▸ **YOUR ASSIGNMENT**: Going line by line through the entries, count those containing "Hrange" and state only the result.

Collected data entries:
<<<<

(** With pairwise distinct abscissas the defect of C1 and C8 does not
    occur (exact arithmetic): for at least two points with coordinates in
    [0,1] and strictly growing x, every divisor of the spline construction
    and the divisor of the parametric generator is a number different from
    0, and the cubic-spline table of a resolution of at least 2 has the
    requested length and every sample in [0,1]. *)
Theorem distinct_x_spline_is_sound :
  forall (pow : exact -> exact -> exact) (pts : list (CurvePoint exact))
         (size : Z),
    (2 <= length pts)%nat -> Forall unit_point pts -> distinct_x pts ->
    (2 <= size)%Z ->
    Forall nonzero (spline_divisors pts) /\
    Forall nonzero (parametric_divisors pts) /\
    exists lut,
      generateOptimizedLUT pow pts CURVE_TYPE_CUBIC_SPLINE size = Some lut /\
      length lut = Z.to_nat size /\
      Forall unit_value lut.
Proof.
  intros pow pts size Hn Hunit Hdist Hsize.
  destruct (distinct_x_coordinates pts Hunit Hdist)
    as (X & Y & Hx & Hy & Hgrow & Hx0).
  split; [exact (spline_divisors_nonzero pts X Y Hn Hx Hy Hgrow)|]. split.
  - unfold parametric_divisors.
    destruct (2 <? length pts)%nat; [|constructor].
    apply Forall_singleton. rewrite (Hx 1%nat) by lia.
    apply (nonzero_pos _ (X 1%nat) (val_some _)).
    pose proof (Hgrow 0%nat ltac:(lia)). pose proof (Hx0 0%nat ltac:(lia)).
    lra.
  - destruct (generateOptimizedLUT_length pow pts CURVE_TYPE_CUBIC_SPLINE size)
      as (lut & Hlut & Hlen); [lia|].
    exists lut. split; [exact Hlut|]. split; [exact Hlen|].
    unfold generateOptimizedLUT in Hlut.
    destruct (Z.ltb_spec size 0) as [|_]; [lia|].
    change (CURVE_TYPE_CUBIC_SPLINE =? CURVE_TYPE_LINEAR)%Z with false in Hlut.
    change (CURVE_TYPE_CUBIC_SPLINE =? CURVE_TYPE_CUBIC_SPLINE)%Z
      with true in Hlut.
    injection Hlut as <-. unfold generateCubicSplineLUT.
    rewrite fill_spec, length_replicate.
    apply Forall_fmap, Forall_forall. intros i Hi.
    apply elem_of_seq in Hi. cbv beta.
    destruct (sample_x_unit (Z.to_nat size) i) as (q & Hq & _); [lia|lia|].
    destruct (clamp_unit
                (evaluate (calculateSplineSegments pts)
                          (sample_x (Z.to_nat size) i)))
      as (r & Hr & Hrange).
    { apply evaluate_defined; [|by eapply val_defined].
      by apply distinct_x_segments_defined. }
    exists r. rewrite Hr. split; [apply val_some|exact Hrange].
Qed.

(** ** Every path of the generator in exact arithmetic *)

Section OtherPaths.
Local Open Scope Q_scope.








End OtherPaths.

(** ** C1 and C8: a repeated abscissa reaches the spline *)

(** C8, on the failing input.  For the points (0.5, 0.2), (0.5, 0.8), which
    [curve_create] accepts and stores as they are, the two divisors of the
    spline construction, [h[0]] and [3.0 * h[0]], are zero; for the points
    (0.5, 0.2), (0.5, 0.5), (0.5, 0.8) all eight divisors are zero, the
    pivot [l[1]] among them; for the points (0, 0), (0, 0.5), (1, 1) the
    divisor [points[1].x] of the parametric generator is zero. *)
Theorem duplicate_x_divides_by_zero :
  (exists c,
      curve_create insertion_sort (mkState true) (Some duplicate_x_points) 2
                   CURVE_TYPE_CUBIC_SPLINE true = (CURVE_SUCCESS, Some c) /\
      curve_points c = duplicate_x_points) /\
  spline_divisors duplicate_x_points = [S754_zero false; S754_zero false] /\
  forallb b64_is_zero (spline_divisors duplicate_x_points) = true /\
  (exists c,
      curve_create insertion_sort (mkState true) (Some triple_x_points) 3
                   CURVE_TYPE_CUBIC_SPLINE true = (CURVE_SUCCESS, Some c) /\
      curve_points c = triple_x_points) /\
  length (spline_divisors triple_x_points) = 8%nat /\
  forallb b64_is_zero (spline_divisors triple_x_points) = true /\
  (exists c,
      curve_create insertion_sort (mkState true) (Some zero_x_points) 3
                   CURVE_TYPE_PARAMETRIC true = (CURVE_SUCCESS, Some c) /\
      curve_points c = zero_x_points) /\
  parametric_divisors zero_x_points = [S754_zero false] /\
  parametric_gamma zero_x_points = S754_infinity false.
Proof.
  split; [eexists; split; reflexivity|].
  split; [reflexivity|]. split; [reflexivity|].
  split; [eexists; split; reflexivity|].
  split; [reflexivity|]. split; [reflexivity|].
  split; [eexists; split; reflexivity|].
  split; reflexivity.
Qed.

(** C1, on the failing input.  For the points (0.5, 0.2), (0.5, 0.8) and the
    type CubicSpline the table of resolution 5 has its five entries, but the
    last two are NaN and so not in [0,1]; the same happens at the default
    resolution 4096 through [curve_create] and [curve_generate_lut], where
    the last entry is NaN.  The Linear table of the same points is within
    [0,1]. *)
Theorem spline_lut_of_duplicate_x_has_nan :
  forall pow : f64 -> f64 -> f64,
    generateOptimizedLUT pow duplicate_x_points CURVE_TYPE_CUBIC_SPLINE 5 =
    Some [b64_frac 1 5; b64_frac 1 5; b64_frac 1 5; S754_nan; S754_nan] /\
    in_unit S754_nan = false /\
    (exists c lut,
        curve_create insertion_sort (mkState true) (Some duplicate_x_points)
                     2 CURVE_TYPE_CUBIC_SPLINE true =
        (CURVE_SUCCESS, Some c) /\
        curve_generate_lut pow (mkState true) (Some c) true true =
        (CURVE_SUCCESS, Some (lut, 4096%Z)) /\
        lut !! 4095%nat = Some S754_nan) /\
    (exists lut,
        generateOptimizedLUT pow duplicate_x_points CURVE_TYPE_LINEAR 5 =
        Some lut /\ forallb in_unit lut = true).
Proof.
  intros pow.
  split; [vm_compute; reflexivity|]. split; [reflexivity|].
  split.
  - eexists; eexists. split; [reflexivity|].
    split; [vm_compute; reflexivity|]. vm_compute; reflexivity.
  - eexists. split; [vm_compute; reflexivity|]. vm_compute; reflexivity.
Qed.
Lemma select_length_same {A B : Type} (m : list bool) :
  forall (l : list A) (l' : list B),
    length l = length l' -> length (select m l) = length (select m l').
Proof.
  induction m as [|b m IH]; intros [|x l] [|y l'] Hlen; simpl in *;
    try reflexivity; try discriminate.
  destruct b; simpl; rewrite (IH l l'); auto.
Qed.

Lemma filter_nil_iff {A : Type} (f : A -> bool) (l : list A) :
  filter f l = [] <-> forall x, In x l -> f x = false.
Proof.
  induction l as [|x t IH]; simpl.
  - split; [tauto|reflexivity].
  - destruct (f x) eqn:Hfx; split.
    + discriminate.
    + intros Hall. specialize (Hall x (or_introl eq_refl)). congruence.
    + intros Hnil y [<-|Hy]; [assumption|]. now apply IH.
    + intros Hall. apply IH. intros y Hy. apply Hall. now right.
Qed.

Lemma ceil_le (n s : nat) : 1 <= s -> (n + s - 1) / s <= n.
Proof.
  intros Hs. destruct n as [|n].
  - rewrite Nat.div_small; lia.
  - apply Nat.Div0.div_le_upper_bound. nia.
Qed.

(** *** Arrays seen through their flat positions *)

Lemma map_nth_seq {A : Type} (d : A) (l : list A) :
  map (fun p => nth p l d) (seq 0 (length l)) = l.
Proof.
  induction l as [|x t IH]; simpl; [reflexivity|].
  f_equal. rewrite <- seq_shift, map_map. exact IH.
Qed.

Lemma seq_shift_add (n a len : nat) :
  seq (a + n) len = map (fun p => p + n) (seq a len).
Proof.
  revert a. induction len as [|len IH]; intros a; simpl; [reflexivity|].
  f_equal. apply (IH (S a)).
Qed.

Lemma flat_map_repeat_positions {A : Type} (d : A) (n : nat) (l : list A) :
  flat_map (fun v => repeat v n) l
  = map (fun p => nth (p / n) l d) (seq 0 (length l * n)).
Proof.
  destruct n as [|n].
  { rewrite Nat.mul_0_r. simpl. induction l; simpl; auto. }
  induction l as [|x t IH]; [reflexivity|].
  cbn [flat_map length]. rewrite IH.
  replace (S (length t) * S n) with (S n + length t * S n) by lia.
  rewrite seq_app, map_app. f_equal.
  - transitivity (map (fun _ : nat => x) (seq 0 (S n))).
    + now rewrite map_const, length_seq.
    + apply map_ext_in. intros p Hp. apply in_seq in Hp.
      rewrite Nat.div_small by lia. reflexivity.
  - rewrite (seq_shift_add (S n) 0), map_map.
    apply map_ext. intros p.
    replace (p + S n) with (p + 1 * S n) by lia.
    rewrite Nat.div_add by lia.
    replace (p / S n + 1) with (S (p / S n)) by lia. reflexivity.
Qed.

>>>>

▸ **WRITTEN REPLY**: 2